[Stored data entries]
============

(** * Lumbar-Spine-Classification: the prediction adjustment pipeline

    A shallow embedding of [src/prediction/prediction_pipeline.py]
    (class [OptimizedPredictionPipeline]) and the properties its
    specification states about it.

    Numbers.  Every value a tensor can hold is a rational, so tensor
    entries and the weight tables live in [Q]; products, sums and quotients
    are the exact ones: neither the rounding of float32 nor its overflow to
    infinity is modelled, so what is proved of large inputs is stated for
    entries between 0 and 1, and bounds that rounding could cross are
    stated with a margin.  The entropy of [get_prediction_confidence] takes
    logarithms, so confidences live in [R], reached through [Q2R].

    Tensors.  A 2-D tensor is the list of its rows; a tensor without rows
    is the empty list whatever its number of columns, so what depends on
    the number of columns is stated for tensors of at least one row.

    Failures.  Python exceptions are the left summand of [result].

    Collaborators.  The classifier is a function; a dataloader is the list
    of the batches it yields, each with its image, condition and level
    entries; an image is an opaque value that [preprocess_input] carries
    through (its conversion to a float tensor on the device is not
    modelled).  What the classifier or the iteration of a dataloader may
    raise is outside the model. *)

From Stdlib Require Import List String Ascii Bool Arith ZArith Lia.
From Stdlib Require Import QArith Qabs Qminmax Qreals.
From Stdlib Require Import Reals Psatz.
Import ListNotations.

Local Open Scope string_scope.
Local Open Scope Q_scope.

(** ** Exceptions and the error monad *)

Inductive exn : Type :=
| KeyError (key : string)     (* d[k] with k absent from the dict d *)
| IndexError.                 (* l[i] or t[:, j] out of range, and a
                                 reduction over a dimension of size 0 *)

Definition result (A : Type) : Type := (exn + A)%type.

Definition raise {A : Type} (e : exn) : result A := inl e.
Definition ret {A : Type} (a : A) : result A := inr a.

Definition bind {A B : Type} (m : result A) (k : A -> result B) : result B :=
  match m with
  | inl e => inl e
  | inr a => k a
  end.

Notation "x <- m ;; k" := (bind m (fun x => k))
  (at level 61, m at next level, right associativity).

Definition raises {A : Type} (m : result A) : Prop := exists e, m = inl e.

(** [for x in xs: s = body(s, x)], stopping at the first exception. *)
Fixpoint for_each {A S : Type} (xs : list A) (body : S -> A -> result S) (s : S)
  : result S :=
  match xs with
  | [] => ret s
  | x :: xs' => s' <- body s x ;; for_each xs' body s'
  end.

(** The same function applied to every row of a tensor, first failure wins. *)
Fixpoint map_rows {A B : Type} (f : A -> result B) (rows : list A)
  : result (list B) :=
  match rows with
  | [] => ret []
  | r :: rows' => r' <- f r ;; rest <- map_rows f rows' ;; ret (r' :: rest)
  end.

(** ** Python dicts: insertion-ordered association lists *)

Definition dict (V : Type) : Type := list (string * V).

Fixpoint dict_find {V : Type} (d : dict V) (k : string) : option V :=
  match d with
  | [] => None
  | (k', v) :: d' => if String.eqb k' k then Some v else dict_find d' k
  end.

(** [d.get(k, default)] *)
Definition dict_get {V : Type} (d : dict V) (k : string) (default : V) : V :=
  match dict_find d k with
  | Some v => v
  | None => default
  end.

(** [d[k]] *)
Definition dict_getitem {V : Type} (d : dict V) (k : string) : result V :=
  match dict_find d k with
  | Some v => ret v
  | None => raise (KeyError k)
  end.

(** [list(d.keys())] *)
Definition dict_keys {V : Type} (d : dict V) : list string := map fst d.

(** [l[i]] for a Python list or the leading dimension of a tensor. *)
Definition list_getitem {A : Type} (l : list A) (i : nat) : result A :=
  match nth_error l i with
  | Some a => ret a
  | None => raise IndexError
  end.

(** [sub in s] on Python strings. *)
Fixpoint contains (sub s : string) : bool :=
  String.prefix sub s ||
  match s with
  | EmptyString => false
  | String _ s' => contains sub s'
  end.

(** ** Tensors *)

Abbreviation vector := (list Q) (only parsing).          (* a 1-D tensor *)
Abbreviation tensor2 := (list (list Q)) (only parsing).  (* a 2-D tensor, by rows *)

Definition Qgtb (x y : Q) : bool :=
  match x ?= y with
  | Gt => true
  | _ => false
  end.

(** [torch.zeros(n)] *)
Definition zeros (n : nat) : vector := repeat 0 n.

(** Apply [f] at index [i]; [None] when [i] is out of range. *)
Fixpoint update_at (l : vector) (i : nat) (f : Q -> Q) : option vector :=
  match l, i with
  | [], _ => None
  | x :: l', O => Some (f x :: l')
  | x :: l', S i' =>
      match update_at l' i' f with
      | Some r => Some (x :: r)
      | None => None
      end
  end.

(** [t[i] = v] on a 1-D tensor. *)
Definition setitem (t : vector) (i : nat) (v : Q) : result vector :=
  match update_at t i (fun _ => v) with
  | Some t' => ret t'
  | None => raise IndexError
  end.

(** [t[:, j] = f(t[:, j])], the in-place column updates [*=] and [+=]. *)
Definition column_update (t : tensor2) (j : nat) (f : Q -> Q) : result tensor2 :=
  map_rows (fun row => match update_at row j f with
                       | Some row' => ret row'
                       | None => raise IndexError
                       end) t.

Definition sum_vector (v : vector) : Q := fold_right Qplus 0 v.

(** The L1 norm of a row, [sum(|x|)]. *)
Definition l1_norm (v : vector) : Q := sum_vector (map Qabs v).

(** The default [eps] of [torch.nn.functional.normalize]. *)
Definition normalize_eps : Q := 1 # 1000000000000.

============

# Exercise instructions:
Above are the records; print exactly the lines from the line with "e, m = inl e." to the line with "nat) : result", including both, and nothing else.

# Answer to the exercise:
Definition raises {A : Type} (m : result A) : Prop := exists e, m = inl e.

(** [for x in xs: s = body(s, x)], stopping at the first exception. *)
Fixpoint for_each {A S : Type} (xs : list A) (body : S -> A -> result S) (s : S)
  : result S :=
  match xs with
  | [] => ret s
  | x :: xs' => s' <- body s x ;; for_each xs' body s'
  end.

(** The same function applied to every row of a tensor, first failure wins. *)
Fixpoint map_rows {A B : Type} (f : A -> result B) (rows : list A)
  : result (list B) :=
  match rows with
  | [] => ret []
  | r :: rows' => r' <- f r ;; rest <- map_rows f rows' ;; ret (r' :: rest)
  end.

(** ** Python dicts: insertion-ordered association lists *)

Definition dict (V : Type) : Type := list (string * V).

Fixpoint dict_find {V : Type} (d : dict V) (k : string) : option V :=
  match d with
  | [] => None
  | (k', v) :: d' => if String.eqb k' k then Some v else dict_find d' k
  end.

(** [d.get(k, default)] *)
Definition dict_get {V : Type} (d : dict V) (k : string) (default : V) : V :=
  match dict_find d k with
  | Some v => v
  | None => default
  end.

(** [d[k]] *)
Definition dict_getitem {V : Type} (d : dict V) (k : string) : result V :=
  match dict_find d k with
  | Some v => ret v
  | None => raise (KeyError k)
  end.

(** [list(d.keys())] *)
Definition dict_keys {V : Type} (d : dict V) : list string := map fst d.

(** [l[i]] for a Python list or the leading dimension of a tensor. *)
Definition list_getitem {A : Type} (l : list A) (i : nat) : result A :=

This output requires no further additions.